The great expansion of gambling opportunities has also attracted many senior citizens to situations that may not be socially beneficial. Senior gambling has not been extensively studied, but there is an indication that where casinos are available, seniors do play in large numbers. Overall their gambling participation rates are not as high as those of other adults but are growing. A 1975 survey found that 38 percent of the elderly (over sixty-five) had gambled during the previous twelve months (Commission on the Review of the National Policy toward Gambling 1976, 59); a 1998 survey found that more than 60 percent had done so. Gambling is a growing recreation among the elderly, as in contrast with the past they now collectively have better health and more resources. Of course they also have more time available for gambling than do other adults. In Las Vegas, the locals-oriented casinos target seniors as players to fill the casinos’ daytime hours and their soft weeknights as well as their down-seasons when tourists are not as plentiful. The casinos feature special buffet meals at low costs, they offer their regular players bargains through “slot clubs”, and they even offer a regular bus service into senior neighborhoods (Sun City–type communities) and senior housing developments.Slot machines senior people
One study from Las Vegas found that elderly men gambled less than younger men did, but the opposite was the case for elderly women. For the latter, the gambling opportunity was seen mostly as a social event and a chance to escape the boredom of daily life, often in an apartment-type setting. Among men, those who rented apartments gambled much more than did homeowners.
As with youth, the seniors have their games of choice. In the casino, they are ardent video-poker machine players as well as bingo players.

Gambling and Gender

Traditionally, gambling has been a male-dominated activity. The same can be said of sports and other competitive games that even reach into the business world. But gradually, women are participating in gambling activities at higher and higher levels.  This reflects the growing importance of women in the workforce and also the fact that more and more women are financially independent. On the downside of the equation is the fact that many women find themselves in abusive situations, and they turn to gambling as an escape mechanism, much as they have also turned to alcohol and drugs. As gambling is more available in communities across the country, it is becoming an addiction of choice for many escape-prone women.

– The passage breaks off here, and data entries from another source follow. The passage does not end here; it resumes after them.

Lemma rank_rows_are_indicator_values_witness :
  exists table,
    rank_sensors_by_degradation example_log example_polyfit_slope
      stable_argsort "engine_id" "life_frac" default_early_frac
      default_late_frac 20 None fleet = (Ok table, fleet)
    /\ List.length table = 4%nat
    /\ Forall (fun r =>
         degradation_indicators example_log example_polyfit_slope
           (sensor (indicators r)) "engine_id" "life_frac"
           default_early_frac default_late_frac 20 fleet
         = (Ok (indicators r), fleet)) table.
Proof.
  eexists. split; [vm_compute; reflexivity |].
  split; [reflexivity |].
  eapply (rank_rows_are_indicator_values example_log example_polyfit_slope
            stable_argsort "engine_id" "life_frac" default_early_frac
            default_late_frac 20 None fleet _ fleet).
  vm_compute. reflexivity.
Defined.

Lemma rank_scores_not_negative_witness :
  exists table,
    rank_sensors_by_degradation example_log example_polyfit_slope
      stable_argsort "engine_id" "life_frac" default_early_frac
      default_late_frac 20 None fleet = (Ok table, fleet)
    /\ List.length table = 4%nat
    /\ Forall (fun r =>
         isnan (score r) = false /\ geb (score r) zero = true
         /\ (isnan (instability_signal r) = true
             \/ geb (instability_signal r) zero = true)) table.
Proof.
  eexists. split; [vm_compute; reflexivity |].
  split; [reflexivity |].
  eapply (rank_scores_not_negative example_log example_polyfit_slope
            stable_argsort "engine_id" "life_frac" default_early_frac
            default_late_frac 20 None fleet _ fleet).
  vm_compute. reflexivity.
Defined.

Lemma ensure_then_indicators_no_key_error_witness :
  not_key_error
    (fst ((ensure_life_frac "engine_id" "cycle" "life_frac" ;;;
           degradation_indicators example_log example_polyfit_slope
             "sensor_a" "engine_id" "life_frac" default_early_frac
             default_late_frac 20) raw_fleet)).
Proof.
  apply (ensure_then_indicators_no_key_error example_log
           example_polyfit_slope "sensor_a" "engine_id" "cycle" "life_frac"
           default_early_frac default_late_frac 20 raw_fleet);
    reflexivity.
Defined.

Lemma rank_table_descending_witness :
  exists table,
    rank_sensors_by_degradation example_log example_polyfit_slope
      stable_argsort "engine_id" "life_frac" default_early_frac
      default_late_frac 20 (Some ["sensor_c"; "sensor_a"; "sensor_d"]%string)
      fleet = (Ok table, fleet)
    /\ map (fun r => sensor (indicators r)) table
       = ["sensor_d"; "sensor_c"; "sensor_a"]%string
    /\ descending_by_score table.
Proof.
  eexists. split; [vm_compute; reflexivity |].
  split; [reflexivity |].
  exact (proj1 (rank_table_descending example_log example_polyfit_slope
                  stable_argsort "engine_id" "life_frac" default_early_frac
                  default_late_frac 20
                  (Some ["sensor_c"; "sensor_a"; "sensor_d"]%string) fleet _
                  fleet stable_argsort_spec ltac:(vm_compute; reflexivity))).
Defined.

In the recent past women played bingo more than men did, as it was a social event and a very acceptable activity. Most players were excitement oriented rather than escape prone. The casinos that first welcomed women found that they preferred machine play to table play. This is still the case, as the bravado of the tables fits male traits more closely. Women may sense that the action at the tables is too fast or too competitive and that players are too serious about the competitive nature of the games. These psychological barriers persist, but they are falling to a large extent. Nonetheless, today the favorite game for the woman player in the Las Vegas casino is the slot machine, especially the video-poker machine. And of course, as is discussed in the entry on slot machines, this is a device that can get gamblers into trouble rather quickly. Indeed, one person who counsels problem women gamblers in Las Vegas told me that 95 percent of his clients were playing the video poker machines. Nonetheless, problem gambling is still a greater problem among the male gender. The national survey for the National Gambling Impact Study Commission found that the rate of problem and pathological gamblers among men was double that of women.